Don’t Adopt That One!

Imagine it: the perfect family. The three of them are inseparable. Theirs is a home, overflowing with laughter and love—magnetic, generous, complete. Nothing missing, nothing needed. Their heartbeat is security, trust, and above all, joy.

“Love you.”

“Proud of you!”

“You’re the best!”

They don’t need anything. And yet they want to give. So much love, it can’t be contained. So they make a plan. An incredible decision, to bring someone in from the outside.

But who will they choose?

They can have anyone they want. The most attractive candidate, with a glossy, wipe-clean cover. A perfect gene pool; a guaranteed success.

Be smart. Don’t spoil what you have. Don’t risk what you’ve got. Think of your son—play it safe. Protect him. Protect yourselves.

But they keep looking.

A sealed envelope. Do not open.

This child will destroy you.

Boxes of case notes. A family of felons—murderers, rapists, criminals, addicts. Unwilling and unable to change; genetically damaged. Defiance that’s off the charts.
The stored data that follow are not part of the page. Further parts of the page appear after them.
Definition providerSettlementManifestHash (events : list json) : res string :=
  let* entries := mapR (λ x,
    let* hash := canonicalHash x in
    Ok (JObj [("event_id", prop "event_id" x); ("type", prop "type" x); ("event_hash", JStr hash)]))
    (domain_events events) in
  canonicalHash (JArr entries).

(** How a settlement came in, and what proves it. *)
Definition ingress_of (o : ObservationPayload) : option (string * ContentRef) :=
  match o with
  | SendExpiryPayload _ _ _ ref => Some ("expiry_receipt", ref)
  | PresendFailurePayload _ _ _ ref => Some ("control_plane_failure", ref)
  | SettlementPayload _ _ (ProbeEvidence probe) =>
      Some ("recovery_probe", rpr_probe_receipt_ref probe)
  | SettlementPayload _ _ (WorkerEvidence _ ref) => Some ("worker_result", ref)
  | _ => None
  end.

(** The bundle and the observation name the effect. *)
Definition bundle_binds (epoch : json) (bundle : SettlementBundle) (o : ObservationEnvelope)
    (effect : Effect) : res bool :=
  let identity := fx_identity effect in
  negR (orR [
    Ok (negb (strict_eq (JStr (bn_cutover_id bundle)) (prop "cutover_id" epoch)));
    Ok (negb (bool_decide (bn_observation_name bundle = observation_name o)));
    negR (same
      (effect_binding_json (bn_effect_id bundle) (bn_effect_kind bundle) (bn_branch_ref bundle)
        (bn_attempt bundle) (bn_dispatch_id bundle) (bn_mutation_idempotency_key bundle))
      (JObj [("effect_id", JStr (fx_effect_id effect));
             ("effect_contract_version", effect_field effect "effect_contract_version");
             ("effect_kind", JStr (ef_effect_kind identity));
             ("branch_ref", JStr (fx_branch_ref effect)); ("attempt", JInt (fx_attempt effect));
             ("dispatch_id", opt_json JStr (fx_dispatch_id effect));
             ("mutation_idempotency_key", JStr (ef_idempotency_key identity))]));
    Ok match payload_binding (oe_payload o) with
       | Some eb => negb (String.eqb (eb_effect_id eb) (fx_effect_id effect))
           || negb (has_kind (eb_effect_kind eb) effect)
           || negb (String.eqb (eb_branch_ref eb) (fx_branch_ref effect))
           || negb (eb_attempt eb =? fx_attempt effect)%Z
           || negb (bool_decide (Some (eb_dispatch_id eb) = fx_dispatch_id effect))
       | None => true
       end]).

Definition validateProviderSettlementReceiptBundle (p : Projection) (receipt : Receipt)
    (batchContext : json) : res unit :=
  match rc_source_type receipt, rc_settlement_bundle receipt with
  | SSettlement, Some bundle =>
      match pj_provider_settlement_epoch p, batch_events batchContext with
      | None, _ => fail CUTOVER
      | Some _, None => Err TypeError
      | Some epoch, Some events =>
          let* o := normalizeProviderSettlementObservationFromBatch events in
          match pj_outbox p !! bn_effect_id bundle with
          | None => fail SETTLEMENT_BUNDLE
          | Some effect =>
              let* binds := bundle_binds epoch bundle o effect in
              refuse negb binds with SETTLEMENT_BUNDLE in
              match ingress_of (oe_payload o) with
              | None => fail SETTLEMENT_BUNDLE      (* not reached: the name is a current one *)
              | Some (ingress, provenance) =>
                  let* policy := canonicalSettlementPolicyFromBatch events in
                  let* policyHash := match policy with
                    | Some q => let* h := canonicalHash (settlement_policy_json q) in Ok (Some h)
                    | None => Ok None
                    end in
                  let classification := match policy with
                    | Some q => Some (sp_classification q)
                    | None => payload_classification (oe_payload o)
                    end in
                  let* wrong := orR [
                    Ok (negb (String.eqb (bn_ingress_kind bundle) ingress));
                    Ok (negb (bool_decide (bn_provenance_ref bundle = provenance)));
                    Ok (negb (bool_decide
                      (Some (bn_effective_classification bundle) = classification)));
                    Ok (negb (bool_decide (bn_settlement_policy_hash bundle = policyHash)));
                    (let* manifest := providerSettlementManifestHash events in
                     Ok (negb (String.eqb (bn_domain_event_manifest_hash bundle) manifest)))] in
                  refuse wrong with SETTLEMENT_BUNDLE in
                  refuse is_none policy
                      && negb (match domain_events events with
                         | [x] => is_type ELateObservation x | _ => false end)
                    with SETTLEMENT_BUNDLE in
                  Ok tt
              end
          end
      end
  | _, _ => Ok tt
  end.
(* ===== verification/Cutover.v ===== *)
(** The provider-settlement cutover
    ([packages/business-orchestrator/src/provider-settlement-cutover-boundary.js], lines 140-1121):
    the two-event batch that activates the second settlement contract, the epoch that is read back
    from it, and the readiness that must hold before.

    The file works on plain JSON, and so does the model: a projection is here a JSON value, with
    the field order of objects not represented. *)

From Stdlib Require Import ZArith Lia String Ascii.
From stdpp Require Import base tactics list strings option.
From S2P Require Import Prelude JsString JsDate Json SettlementPolicy ContractBase PlanContract.
From S2P Require Import WorkOrderFacts.

(** [throw boundaryError(code, message, details)] *)
Abbreviation boundaryError code :=
  (Err (BusinessProviderSettlementCutoverBoundaryError code)).
Abbreviation CUTOVER_INVALID := "BUSINESS_PROVIDER_SETTLEMENT_CUTOVER_INVALID" (only parsing).
Abbreviation BATCH_INVALID := "BUSINESS_PROVIDER_SETTLEMENT_CUTOVER_BATCH_INVALID" (only parsing).
Abbreviation PROJECTION_INVALID := "BUSINESS_PROVIDER_SETTLEMENT_CUTOVER_PROJECTION_INVALID"
  (only parsing).
Abbreviation READINESS_INVALID := "BUSINESS_PROVIDER_SETTLEMENT_CUTOVER_READINESS_INVALID"
  (only parsing).
Abbreviation RECEIPT_INVALID := "BUSINESS_PROVIDER_SETTLEMENT_CUTOVER_RECEIPT_INVALID"
  (only parsing).
Abbreviation NOT_READY := "BUSINESS_PROVIDER_SETTLEMENT_CUTOVER_NOT_READY" (only parsing).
Give a home to this child, and it will wreck it.

It will rebel. It will refuse to recognize you. It will take your time, your money, everything you have.

It will eat your food and spit in your face. It will spurn your love and chase after others. It will sell itself to the highest bidder—then give itself away for free.

This child will take all you give and still want more. It will curse you and, while laughing, break your heart.

But there’s more.

It will put your perfect family through hell.

It will unleash an unthinkable nightmare.

This child will kill your son—if you take the child in.

So.

Close the file. Go back to your world, the one you created. No one will think less of you. The very opposite! Protect yourself. Protect your son.

But they don’t.

“We’ll take him,” they say.

“This one.

Though it cost us everything, this one. This one, a million times over.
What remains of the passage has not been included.